People who believe that the dome at J.N. Adam originated in the Temple of Music offer a couple of other possibilities.
• If the dome was not from the apex of the ceiling of the Temple of Music, could it have come from another part of the building?
The architects’ drawings show that the building had a rounded, smaller room on each corner, two marked “Upper part of restaurant,” one the front entrance and the last one the back of the stage. On the drawing, the first three are labeled “curved ceiling,” with no mention of a dome or glass. The fourth, the back of the stage, is not curved.
• Is it possible that the J.N. Adam dome was made from glass saved from the other windows in the Temple of Music?
Six large windows were set just below the central plaster work, on the sides, or drum, of the curved interior ceiling. The windows were roughly square, with small semi-circular panes set in the middle of each side, evoking a star shape.
In the architectural watercolor, the glass in those windows appears to be clear, but if they were slightly opaque, it’s possible that the small panes could have been salvaged, re-cut into tapered shapes and assembled into a dome for the J.N. Adam dining room.
• Melissa Brown, executive director of the Buffalo History Museum, points to news reports of the day about the fate of the fixtures from the Temple of Music, after the Pan-Am closed and most of the buildings were being scrapped. On July 31, 1902, when some people were still interested in preserving parts of the Temple of Music, the Courier quoted a Mr. Jennings, who was in charge of the salvage. “No effort is being made to set aside the material from the Temple of Music with a view to disposing of it, and none will be made.”

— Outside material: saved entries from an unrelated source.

(** A text that is a decimal literal as a whole. *)
Definition decimal_literal (t : string) : number :=
  let '(neg, s1) := strip_sign t in
  if String.eqb s1 "Infinity" then Inf neg
  else
    match mantissa s1 with
    | None => NaN
    | Some (m, nf, s3) =>
        match exponent_part s3 with
        | Some (e, EmptyString) => decimal_value neg m nf e
        | Some (_, String _ _) => NaN
        | None => if String.eqb s3 EmptyString then decimal_value neg m nf 0 else NaN
        end
    end.

(** [Number(s)]. *)
Definition ToNumber (s : string) : number :=
  match integer_literal s with
  | Int z => Int z
  | NaN => decimal_literal (trim s)
  end.

(** [parseFloat(c)] on a cell ([undefined] reads as the text "undefined"). *)
Definition parseFloat_cell (c : option string) : number :=
  match c with
  | Some s => parseFloat s
  | None => NaN
  end.

(** *** Operators on Numbers *)

Definition number_value (x : number) : option Q :=
  match x with
  | Num (Int z) => Some (z # 1)
  | Frac q => Some q
  | _ => None
  end.

Definition number_isNaN (x : number) : bool :=
  match x with Num NaN => true | _ => false end.

(** [a < b]. *)
Definition number_lt (a b : number) : bool :=
  match number_value a, number_value b with
  | Some x, Some y => negb (Qle_bool y x)
  | _, _ =>
      match a, b with
      | Num NaN, _ | _, Num NaN => false
      | Inf na, Inf nb => na && negb nb
      | Inf na, _ => na
      | _, Inf nb => negb nb
      | _, _ => false
      end
  end.

(** [a == b] on two Numbers. *)
Definition number_eqb (a b : number) : bool :=
  match number_value a, number_value b with
  | Some x, Some y => Qeq_bool x y
  | _, _ =>
      match a, b with
      | Inf na, Inf nb => Bool.eqb na nb
      | _, _ => false
      end
  end.

(** [a <= b]. *)
Definition number_le (a b : number) : bool := number_lt a b || number_eqb a b.

(** [a - b]: the exact difference, rounded to a double. *)
Definition number_sub (a b : number) : number :=
  match a, b with
  | Num NaN, _ | _, Num NaN => NaN
  | Inf na, Inf nb => if Bool.eqb na nb then NaN else Inf na
  | Inf na, _ => Inf na
  | _, Inf nb => Inf (negb nb)
  | _, _ =>
      match number_value a, number_value b with
      | Some x, Some y => number_of_Q (Qred (Qminus x y))
      | _, _ => NaN
      end
  end.

(** [a * b]: the exact product, rounded to a double. *)
Definition number_mul (a b : number) : number :=
  match a, b with
  | Num NaN, _ | _, Num NaN => NaN
  | _, _ =>
      match number_value a, number_value b with
      | Some x, Some y => number_of_Q (Qred (Qmult x y))
      | _, _ =>
          let sign (x : number) : Z :=
            match x with
            | Inf neg => if neg then -1 else 1
            | _ => match number_value x with
                   | Some q => Z.sgn (Qnum q)
                   | None => 0
                   end
            end in
          match sign a * sign b with
          | 0 => Num NaN
          | Zpos _ => Inf false
          | Zneg _ => Inf true
          end
      end
  end.

(** [x.toFixed(2)]. *)
Definition toFixed2 (x : number) : string :=
  match number_value x with
  | None => number_to_string x
  | Some v =>
      let a := Qabs v in
      if Qle_bool (pow10 21) a then number_to_string x
      else
        let neg := negb (Qle_bool 0 v) in
        let n := (2 * Qnum a * 100 + Zpos (Qden a)) / (2 * Zpos (Qden a)) in
        let frac := n mod 100 in
        (if neg then "-" else "") +:+ num_to_string (Int (n / 100)) +:+ "." +:+
        (if frac <? 10 then "0" else "") +:+ num_to_string (Int frac)
  end.

(** *** Cells *)

(** A sheet cell as the handlers see it: a string, or [undefined]. *)
Definition truthy (c : option string) : bool :=
  match c with
  | Some s => negb (String.eqb s EmptyString)
  | None => false
  end.

(** [a || b] on cells. *)
Definition or_else (a b : option string) : option string :=
  if truthy a then a else b.

(** [Number(c)], the conversion that [<], [>], [-] and [==] apply to a cell. *)
Definition cell_to_number (c : option string) : number :=
  match c with
  | Some s => ToNumber s
  | None => NaN
  end.

(** [parseInt(c)]: [undefined] is first turned into the text "undefined". *)
Definition parseInt_cell (c : option string) : num :=
  match c with
  | Some s => parseInt s
  | None => NaN
  end.

(** [x < y] on two cells: two strings compare by code units; otherwise both
    sides are converted to numbers, and a NaN makes the comparison false. *)
Definition lt_cells (x y : option string) : bool :=
  match x, y with
  | Some a, Some b => String.ltb a b
  | _, _ => number_lt (cell_to_number x) (cell_to_number y)
  end.

(** [c == n] for a cell and a number. *)
Definition loose_eq_num (c : option string) (n : num) : bool :=
  match c with
  | Some s => number_eqb (ToNumber s) n
  | None => false
  end.

(** [arr.splice(0, n)]: the removed head and what is left of the array. *)
Definition splice0 {A} (n : num) (arr : list A) : list A * list A :=
  let k := match n with Int z => Z.to_nat z | NaN => 0%nat end in
  (take k arr, drop k arr).

(** *** Predicates on texts used to state properties *)

Fixpoint all_chars (P : ascii → bool) (s : string) : bool :=
  match s with
  | EmptyString => true
  | String a r => P a && all_chars P r
  end.

Definition is_digit (a : ascii) : bool :=
  let c := Z.of_N (N_of_ascii a) in (48 <=? c) && (c <=? 57).

(** A non-empty run of decimal digits: what [toString] makes of a natural
    number. *)
Definition digits_only (s : string) : bool :=
  negb (String.eqb s EmptyString) && all_chars is_digit s.

(** The number a run of decimal digits denotes, continuing from [acc]. *)
Fixpoint dec_value (acc : Z) (s : string) : Z :=
  match s with
  | EmptyString => acc
  | String a r => dec_value (acc * 10 + (Z.of_N (N_of_ascii a) - 48)) r
  end.

(** The same for the decimal numerals of the standard library. *)
Fixpoint uint_val (acc : Z) (d : Decimal.uint) : Z :=
  match d with
  | Decimal.Nil => acc
  | Decimal.D0 d => uint_val (acc * 10 + 0) d
  | Decimal.D1 d => uint_val (acc * 10 + 1) d
  | Decimal.D2 d => uint_val (acc * 10 + 2) d
  | Decimal.D3 d => uint_val (acc * 10 + 3) d
  | Decimal.D4 d => uint_val (acc * 10 + 4) d
  | Decimal.D5 d => uint_val (acc * 10 + 5) d
  | Decimal.D6 d => uint_val (acc * 10 + 6) d
  | Decimal.D7 d => uint_val (acc * 10 + 7) d
  | Decimal.D8 d => uint_val (acc * 10 + 8) d
  | Decimal.D9 d => uint_val (acc * 10 + 9) d
  end.

Definition no_lf (s : string) : bool := all_chars (λ a, negb (Ascii.eqb a LF)) s.

(** The Numbers the model holds as the code does: all but the whole numbers
    beyond 2^53, which a double rounds. *)
Definition safe_number (x : number) : bool :=
  match x with
  | Num (Int z) => Z.abs z <=? 2 ^ 53
  | _ => true
  end.

(** A cell that [Number] and [parseInt] read as such Numbers. *)
Definition safe_cell (c : option string) : bool :=
  safe_number (cell_to_number c) && safe_number (parseInt_cell c).

End JS.


(** ** The world of the handlers *)

Module Bot.
Import JS.

(** *** Row objects

    A row object as [getRows] builds it: an ordered list of keys with their
    cells.  Assigning an existing key replaces its cell in place, a new key
    is added at the end, and a key that was never set reads as
    [undefined].  This is an object whose keys are plain names
    ([plain_header] below); keys that are integer indices JavaScript would
    list first, and under a name that every object inherits it reads what
    is inherited. *)
Definition Obj := list (string * option string).

Fixpoint obj_get (o : Obj) (k : string) : option string :=
  match o with
  | [] => None
  | (k', v) :: o' => if decide (k' = k) then v else obj_get o' k
  end.

Fixpoint obj_set (k : string) (v : option string) (o : Obj) : Obj :=
  match o with
  | [] => [(k, v)]
  | (k', v') :: o' => if decide (k' = k) then (k, v) :: o' else (k', v') :: obj_set k v o'
  end.

Definition Object_keys (o : Obj) : list string := o.*1.

(** *** The spreadsheet service

    A sheet is the grid of cell texts the service holds; its first row is
    the header row.  Reading a range omits the empty cells at the end of a
    row; writing a row leaves a cell alone where the written value is
    [null] (an [undefined] of the handler).  Cells are read back as they
    were written (the service's own parsing of entered values is not
    modelled). *)
Definition Grid := list (list string).

Inductive SheetName := Users | Categories | Orders | Logs.
Lemma elem_of_sorted_numbers (X : gset N) (n : N) :
  n ∈ sorted_numbers X <-> n ∈ X.
Proof.
  unfold sorted_numbers. by rewrite merge_sort_Permutation, elem_of_elements.
Qed.

Lemma time_issues_nil (src dst : SRTEntry) :
  time_issues src dst = []
  <-> start_time src = start_time dst /\ end_time src = end_time dst.
Proof.
  unfold time_issues.
  destruct (eqs (start_time src) (start_time dst)) eqn:E1;
    destruct (eqs (end_time src) (end_time dst)) eqn:E2; cbn;
    first [apply eqs_true in E1 | apply eqs_false in E1];
    first [apply eqs_true in E2 | apply eqs_false in E2];
    (split; [intros H; try discriminate H; by split | intros [? ?]; done]).
Qed.

Lemma flat_map_is_nil {A B} (f : A -> list B) (l : list A) :
  flat_map f l = [] <-> Forall (fun x => f x = []) l.
Proof.
  induction l as [|x l IH]; cbn [flat_map].
  - split; [constructor | done].
  - rewrite Forall_cons, <- IH. split.
    + by intros [? ?]%app_eq_nil.
    + by intros [-> ->].
Qed.

Lemma time_mismatches_nil (source output : list SRTEntry) :
  is_nil (time_mismatches (entry_dict source) (entry_dict output)) = true
  <-> forall n, ~ Spec.time_mismatch source output n.
Proof.
  unfold time_mismatches. split.
  - intros Hnil n (src & dst & Hs & Hd & Hdiff).
    assert (Hin : n ∈ sorted_numbers (dom (entry_dict source) ∩ dom (entry_dict output))).
    { apply elem_of_sorted_numbers. rewrite !entry_dict_dom.
      apply elem_of_intersection; split; apply record_numbered_is_Some; eauto. }
    destruct (flat_map _ _) as [|x l] eqn:E in Hnil; [|done].
    pose proof (proj1 (flat_map_is_nil _ _) E) as Hall.
    rewrite Forall_forall in Hall.
    specialize (Hall n Hin). cbn beta in Hall.
    rewrite !entry_dict_lookup, Hs, Hd in Hall.
    destruct (time_issues src dst) eqn:Ei; [|done].
    apply time_issues_nil in Ei. destruct Hdiff; tauto.
  - intros Hno.
    match goal with |- is_nil ?l = true => assert (Hl : l = []); [|by rewrite Hl] end.
    apply flat_map_is_nil, Forall_forall. intros n Hn.
    rewrite !entry_dict_lookup.
    destruct (Spec.record_numbered n source) as [src|] eqn:Hs; [|done].
    destruct (Spec.record_numbered n output) as [dst|] eqn:Hd; [|done].
    destruct (time_issues src dst) eqn:Ei; [done|].
    exfalso. apply (Hno n). exists src, dst. split; [done|]. split; [done|].
    destruct (decide (start_time src = start_time dst)) as [E1|]; [|by left].
    destruct (decide (end_time src = end_time dst)) as [E2|]; [|by right].
    assert (time_issues src dst = []) by (by apply time_issues_nil). congruence.
Qed.

Lemma auto_verify_result_perfect (source output : list SRTEntry) :
  auto_verify_result source output = true <-> Spec.perfect source output.
Proof.
  unfold auto_verify_result, Spec.perfect, Spec.missing, Spec.extra.
  rewrite !andb_true_iff, !sorted_numbers_nil, time_mismatches_nil,
    !entry_dict_dom, Nat.eqb_eq. tauto.
Qed.

Lemma check_entry_perfect (source : list SRTEntry) (st : check_state)
    (t : SRTEntry) :
  perfect_match (check_entry (entry_dict source) st t) = true
  <-> perfect_match st = true /\ entry_passes source t.
Proof.
  unfold check_entry, entry_passes. rewrite entry_dict_lookup.
  destruct (Spec.record_numbered (number t) source) as [src|] eqn:Hs.
  - destruct (time_issues src t) eqn:Ei.
    + apply time_issues_nil in Ei. split; [eauto|tauto].
    + cbn. split; [done|]. intros [_ (src' & Heq & H1 & H2)].
      injection Heq as <-.
      assert (time_issues src t = []) by (by apply time_issues_nil). congruence.
  - cbn. split; [done|]. by intros [_ (src' & Heq & _)].
Qed.

Lemma check_loop_perfect (source translated : list SRTEntry) (st : check_state) :
  perfect_match (foldl (check_entry (entry_dict source)) st translated) = true
  <-> perfect_match st = true /\ Forall (entry_passes source) translated.
Proof.
  revert st. induction translated as [|t ts IH]; intros st; cbn [foldl].
  - split; [by intros ?; split | tauto].
  - rewrite IH, check_entry_perfect, Forall_cons. tauto.
Qed.

Lemma record_numbered_NoDup (es : list SRTEntry) (e : SRTEntry) :
  NoDup (map number es) -> e ∈ es -> Spec.record_numbered (number e) es = Some e.
Proof.
  induction es as [|x es IH] using rev_ind; intros Hnd Hin; [by apply elem_of_nil in Hin|].
  rewrite record_numbered_snoc. rewrite map_app in Hnd.
  apply NoDup_app in Hnd as (Hnd1 & Hdisj & _).
  apply elem_of_app in Hin as [Hin | Hin%list_elem_of_singleton].
  - destruct (N.eqb_spec (number x) (number e)) as [Heq | Hne]; [|by apply IH].
    exfalso. apply (Hdisj (number e)); [by apply list_elem_of_fmap_2|].
    cbn. rewrite Heq. apply list_elem_of_here.
  - subst. by rewrite N.eqb_refl.
Qed.

Lemma check_srt_files_perfect (source output : list SRTEntry) :
  NoDup (map number output) ->
  check_srt_files source output = true <-> Spec.perfect source output.
Proof.
  intros Hnd. unfold check_srt_files, Spec.perfect, Spec.missing, Spec.extra.
  fold (Spec.numbers output). fold (Spec.numbers source).
  destruct (bool_decide_reflect (Spec.numbers source ∖ Spec.numbers output = ∅))
    as [Hmiss | Hmiss]; [|split; [done | tauto]].
  rewrite check_loop_perfect. cbn [perfect_match]. rewrite Nat.eqb_eq.
  split.
  - intros [Hlen Hall]. rewrite Forall_forall in Hall.
    split; [done|]. split; [|split; [|done]].
    + apply set_eq. intros n. split; [|by intros ?%elem_of_empty].
      intros [Hin Hnot]%elem_of_difference. exfalso. apply Hnot.
      apply elem_of_list_to_set, list_elem_of_fmap in Hin as (t & -> & Ht).
      destruct (Hall t Ht) as (src & Hs & _).
      apply record_numbered_is_Some. eauto.
    + intros n (src & dst & Hs & Hd & Hdiff).
      apply record_numbered_number in Hd as Hd'. destruct Hd' as [<- Hin].
      destruct (Hall dst Hin) as (src' & Hs' & H1 & H2).
      rewrite Hs in Hs'. injection Hs' as <-. destruct Hdiff; congruence.
  - intros (_ & Hextra & Hno & Hlen). split; [done|].
    apply Forall_forall. intros t Ht.
    assert (Hin : number t ∈ Spec.numbers source).
    { destruct (decide (number t ∈ Spec.numbers source)) as [|Hn]; [done|].
      exfalso. assert (Hx : number t ∈ Spec.numbers output ∖ Spec.numbers source).
      { apply elem_of_difference. split; [|done].
        apply elem_of_list_to_set, list_elem_of_fmap. eauto. }
      rewrite Hextra in Hx. by apply elem_of_empty in Hx. }
    apply record_numbered_is_Some in Hin as [src Hs].
    exists src. split; [done|].
    pose proof (record_numbered_NoDup output t Hnd Ht) as Hd.
    destruct (decide (start_time src = start_time t)) as [E1|N1]; cycle 1.
    { exfalso. apply (Hno (number t)). exists src, t. eauto. }
    destruct (decide (end_time src = end_time t)) as [E2|N2]; [done|].
    exfalso. apply (Hno (number t)). exists src, t. eauto.
Qed.

Lemma entries_pass_iff (source output : list SRTEntry) :
  Forall (entry_passes source) output
  <-> Spec.extra source output = ∅
      /\ (forall t, t ∈ output -> ~ Spec.entry_mismatch source t).
Proof.
  rewrite Forall_forall. unfold Spec.extra. split.
  - intros Hall. split.
    + apply set_eq. intros n. split; [|by intros ?%elem_of_empty].
      intros [Hin Hnot]%elem_of_difference. exfalso. apply Hnot.
      apply elem_of_list_to_set, list_elem_of_fmap in Hin as (t & -> & Ht).
      destruct (Hall t Ht) as (src & Hs & _).
      apply record_numbered_is_Some. eauto.
    + intros t Ht (src & Hs & Hdiff).
      destruct (Hall t Ht) as (src' & Hs' & H1 & H2).
      rewrite Hs in Hs'. injection Hs' as <-. destruct Hdiff; congruence.
  - intros [Hextra Hno] t Ht.
    assert (Hin : number t ∈ Spec.numbers source).
    { destruct (decide (number t ∈ Spec.numbers source)) as [|Hn]; [done|].
      exfalso. assert (Hx : number t ∈ Spec.numbers output ∖ Spec.numbers source).
      { apply elem_of_difference. split; [|done].
        apply elem_of_list_to_set, list_elem_of_fmap. eauto. }
      rewrite Hextra in Hx. by apply elem_of_empty in Hx. }
    apply record_numbered_is_Some in Hin as [src Hs].
    exists src. split; [done|].
    destruct (decide (start_time src = start_time t)) as [E1|N1]; cycle 1.
    { exfalso. apply (Hno t Ht). exists src. eauto. }
    destruct (decide (end_time src = end_time t)) as [E2|N2]; [done|].
    exfalso. apply (Hno t Ht). exists src. eauto.
Qed.
(** C9, as amended.  For a limit that is not negative, [search] resolves to
    at most [limit] results in order of non-increasing score, and results
    of equal score stand in the order in which [getAllDocuments] returned
    their documents; the [Database] of the repository returns them by
    [uploaded_at] descending, the most recent upload first. *)
Theorem search_results_are_ranked (this : Service) (query : string) (limit : Z)
  (out : SearchResults) :
  (0 <= limit)%Z ->
  search this query limit = Return out ->
  Ranked (db_getAllDocuments this) limit out
  /\ (forall db client, this = over db client ->
        NewestFirst (db_getAllDocuments this)).
Proof.
  intros Hlimit Hret. split.
  - rewrite search_unfold in Hret.
    destruct (generateEmbedding this query).
    + unfold semantically in Hret.
      apply bind_return_inv in Hret as (results & Hsem & Hout).
      injection Hout as <-. now apply ranked_semantic with query.
    + unfold lexically in Hret.
      apply bind_return_inv in Hret as (results & Htext & Hout).
      injection Hout as <-. now apply ranked_lexical with query.
  - intros db client ->. apply getAllDocuments_newest_first.
Qed.

End RankingClaim.

Section RankingExamples.

Import JS.
Import SearchService.

Lemma twoUploads_cats :
  @search rejecting (over twoUploads None) "cat" 10 = Return catsOfTwoUploads.
Proof. vm_compute. reflexivity. Qed.

Lemma search_results_are_ranked_witness :
  Ranked (db_getAllDocuments (over twoUploads None)) 10 catsOfTwoUploads
  /\ (forall db client, over twoUploads None = over db client ->
        NewestFirst (db_getAllDocuments (over twoUploads None))).
Proof.
  apply (@search_results_are_ranked rejecting (over twoUploads None) "cat" 10
           catsOfTwoUploads).
  - lia.
  - exact twoUploads_cats.
Defined.

(** C9, as stated, fails: a.txt was inserted before b.txt and both score 1
    for "cat", yet b.txt, the later upload, stands first. *)
Lemma ties_do_not_follow_insertion_order :
  exists first second,
    @search rejecting (over twoUploads None) "cat" 10
    = Return (Lexical [first; second])
    /\ textScore first = textScore second
    /\ Database.id (textDoc first) = 2%Z
    /\ Database.id (textDoc second) = 1%Z
    /\ ~ InsertionOrderOnTies [first; second].
Proof.
  do 2 eexists. split; [vm_compute; reflexivity |].
  repeat split.
  intros Hsorted. inversion Hsorted as [| ? ? _ Hhead]; subst.
  inversion Hhead as [| ? ? Hlt _]; subst.
  specialize (Hlt eq_refl). simpl in Hlt. lia.
Qed.

End RankingExamples.

(* ================================================================== *)
(** * Facts about strings: white space, trimming and splitting *)
(* ================================================================== *)

Section WhiteSpace.

Import JS.

Lemma nonWhiteSpace_append (s t : string) :
  nonWhiteSpace (s ++ t) = nonWhiteSpace s + nonWhiteSpace t.
Proof. induction s as [| c s IH]; simpl; [reflexivity | rewrite IH; lia]. Qed.
(** One event takes an in-flight call to an in-flight or completed one. *)
Lemma step_in_flight w s ev :
  in_flight w s ->
  in_flight w (step ev s) \/ completed w (step ev s).
Proof.
  intros Hin. destruct (timer_event ev) eqn:Hev.
  { left. by apply step_timer_event. }
  pose proof Hin as [fired next_tick history Hpc HI HT Htick Hwait Hothers Hbox
                       Hel Hnext Hlate Hlog Hreq Hlogged Halerts Hstarted].
  destruct ev as [ms | h | [err | queryRes] | [err | text] | [err | data]];
    try discriminate; unfold step;
    destruct (pc s) eqn:Hp; try (by left);
    try (destruct Hpc as [? | [? | ?]]; discriminate).
  - right. rewrite after_fetch_rejected. by apply rendered_completed.
  - left. rewrite after_fetch_fulfilled.
    apply (InFlight w _ fired next_tick history); fields; try done.
    destruct (ok queryRes); tauto.
  - right. rewrite after_text_rejected. by apply rendered_completed.
  - right. rewrite after_text_fulfilled. by apply rendered_completed.
  - right. rewrite after_json_rejected. by apply rendered_completed.
  - right. rewrite after_json_fulfilled. by apply rendered_completed.
Qed.

Lemma run_app evs1 evs2 s : run (evs1 ++ evs2) s = run evs2 (run evs1 s).
Proof. apply fold_left_app. Qed.

Lemma run_cons ev evs s : run (ev :: evs) s = run evs (step ev s).
Proof. reflexivity. Qed.

Lemma run_completed w evs s :
  completed w s ->
  completed w (run evs s)
  /\ responseBox (world (run evs s)) = responseBox (world s)
  /\ log (world (run evs s)) = log (world s).
Proof.
  revert s. induction evs as [|ev evs IH]; intros s Hco; [done|].
  destruct (step_completed w s ev Hco) as (Hco' & Hbox & Hlog).
  destruct (IH _ Hco') as (Hco'' & Hbox' & Hlog').
  rewrite run_cons. by rewrite Hbox', Hlog'.
Qed.

Lemma run_in_flight w evs s :
  in_flight w s ->
  in_flight w (run evs s) \/ completed w (run evs s).
Proof.
  revert s. induction evs as [|ev evs IH]; intros s Hin; [by left|].
  rewrite run_cons.
  destruct (step_in_flight w s ev Hin) as [Hin' | Hco]; [by apply IH|].
  right. by apply run_completed.
Qed.

(** Timer events alone leave the call where it stands. *)
Lemma run_timer_events w evs s :
  in_flight w s ->
  forallb timer_event evs = true ->
  in_flight w (run evs s) /\ pc (run evs s) = pc s.
Proof.
  revert s. induction evs as [|ev evs IH]; intros s Hin Hevs; [done|].
  cbn [forallb] in Hevs. apply andb_true_iff in Hevs as [Hev Hevs].
  destruct (step_timer_event w s ev Hin Hev) as [Hin' Hpc].
  destruct (IH _ Hin' Hevs) as [Hin'' Hpc'].
  rewrite run_cons. split; [done | congruence].
Qed.

(** Every state a call on an idle page reaches. *)
Lemma reachable w evs :
  timers w = ∅ ->
  documentUrlInput w <> [] ->
  questionInput w <> [] ->
  in_flight w (run evs (click w)) \/ completed w (run evs (click w)).
Proof.
  intros Ht Hu Hq. apply run_in_flight. by apply click_in_flight.
Qed.

(** Every settlement that does not lead to another [await] ends the call:
    the rejection of [fetch], the text of an error response, read or not,
    and the JSON of a success response, parsed or not. *)
Lemma every_exit_returns s ev :
  match pc s, ev with
  | AwaitFetch, FetchSettled (inl _)
  | AwaitText, TextSettled _
  | AwaitJson, JsonSettled _ => pc (step ev s) = Returned
  | _, _ => True
  end.
Proof.
  destruct (pc s) eqn:Hpc; try done;
    destruct ev as [ms | h | [err | queryRes] | [err | text] | [err | data]];
    try done; unfold step; rewrite Hpc;
    rewrite ?after_fetch_rejected, ?after_text_rejected, ?after_text_fulfilled,
      ?after_json_rejected, ?after_json_fulfilled; done.
Qed.

End Reachable.

(** ** What no event changes *)

Section Frame.

Implicit Types (s : Sys) (w : World) (ev : Event).

(** A timer callback touches the output container and the counter, and
    nothing else. *)
Lemma run_callback_frame cb s :
  let s' := run_task (run_callback cb) s in
  pc s' = pc s
  /\ timers (world s') = timers (world s)
  /\ clock (world s') = clock (world s)
  /\ exists added,
       log (world s') = log (world s) ++ added
       /\ requests added = [] /\ logged added = [] /\ alerts added = [].
Proof.
  open_sys s. destruct cb; cbn [run_callback]; unfold tick, waiting; js_run;
    rewrite updateTimer_result; js_run.
  - destruct (find_id (lit "timerSpan") box); js_run; repeat split.
    + by eexists [_].
    + exists []. by rewrite app_nil_r.
  - change (find_id (lit "timerSpan") (still_working_content n))
      with (Some 1%nat).
    js_run. repeat split. eexists [_; _]. by rewrite <- app_assoc.
Qed.

Lemma rearm_frame h w :
  log (rearm h w) = log w /\ clock (rearm h w) = clock w
  /\ responseBox (rearm h w) = responseBox w.
Proof.
  unfold rearm. destruct (timers w !! h) as [t|]; [|done].
  by destruct (repeating t).
Qed.

(** The timers leave the function where it stands, and send, log and
    alert nothing. *)
Lemma step_timer_frame s ev :
  timer_event ev = true ->
  pc (step ev s) = pc s
  /\ requests (log (world (step ev s))) = requests (log (world s))
  /\ logged (log (world (step ev s))) = logged (log (world s))
  /\ alerts (log (world (step ev s))) = alerts (log (world s)).
Proof.
  intros Hev. destruct ev as [ms | h | | | ]; try discriminate; unfold step.
  - done.
  - destruct (timers (world s) !! h) as [t|]; [|done].
    destruct (due t <=? clock (world s)); [|done].
    destruct (run_callback_frame (callback t) s)
      as (Hpc & _ & _ & added & Hlog & Hr & Hl & Ha).
    unfold with_world. fields.
    destruct (rearm_frame h (world (run_task (run_callback (callback t)) s)))
      as (-> & _ & _).
    rewrite Hlog, requests_app, logged_app, alerts_app, Hr, Hl, Ha, !app_nil_r.
    done.
Qed.

Lemma run_timer_frame s evs :
  forallb timer_event evs = true ->
  pc (run evs s) = pc s
  /\ requests (log (world (run evs s))) = requests (log (world s))
  /\ logged (log (world (run evs s))) = logged (log (world s))
  /\ alerts (log (world (run evs s))) = alerts (log (world s)).
Proof.
  revert s. induction evs as [|ev evs IH]; intros s Hevs; [done|].
  cbn [forallb] in Hevs. apply andb_true_iff in Hevs as [Hev Hevs].
  rewrite run_cons.
  destruct (step_timer_frame s ev Hev) as (<- & <- & <- & <-).
  by apply IH.
Qed.

Lemma rendered_requests pre final s :
  requests pre = [] ->
  requests (log (world (rendered pre final s))) = requests (log (world s)).
Proof.
  intros Hpre. unfold rendered. fields.
  by rewrite !requests_app, Hpre, !app_nil_r.
Qed.

(** No event sends a request: [fetch] is called once, by the call itself. *)
Lemma step_requests s ev :
  requests (log (world (step ev s))) = requests (log (world s)).
Proof.
  destruct (timer_event ev) eqn:Hev; [by apply step_timer_frame|].
  destruct ev as [ms | h | [err | queryRes] | [err | text] | [err | data]];
    try discriminate; unfold step; destruct (pc s); try done.
  - rewrite after_fetch_rejected. by apply rendered_requests.
  - by rewrite after_fetch_fulfilled.
  - rewrite after_text_rejected. by apply rendered_requests.
  - rewrite after_text_fulfilled. by apply rendered_requests.
  - rewrite after_json_rejected. by apply rendered_requests.
  - rewrite after_json_fulfilled. by apply rendered_requests.
Qed.
(* ===== verification/_CoqProject ===== *)
-Q . S2P
Prelude.v
GoSlice.v
Errors.v
Common.v
Tag.v
Values.v
AppValue.v
Nlm.v
Npdu.v
Router.v
Bvlc.v
BvlcFunctions.v
Bbmd.v
BipStack.v
ApduCodec.v
Machine.v
ClientMachine.v
ServerMachine.v
UnconfirmedMachines.v
Ase.v
AseClient.v
AseExchange.v
ErrorTables.v
Fields.v
ObjectAccess.v
Cov.v
Discovery.v
DeviceControl.v
Client.v
ClientExchange.v
Target.v
HighClient.v
HighDiscover.v
HighRead.v
HighWrite.v
Runtime.v
EndToEnd.v
Text.v
Names.v
Parse.v
Flags.v
Command.v
Describe.v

“It was still news in 1902, about the demolition and who bought what,” said Susan Eck, who read two full years of the Buffalo Evening News in her research, “and there is no indication that there was ever any large, complex, glass structure that was carefully dismantled and sold to anybody. We don’t find anything in the 1902 records, and nobody in Perrysburg in the 1920s and 1930s was writing about it.”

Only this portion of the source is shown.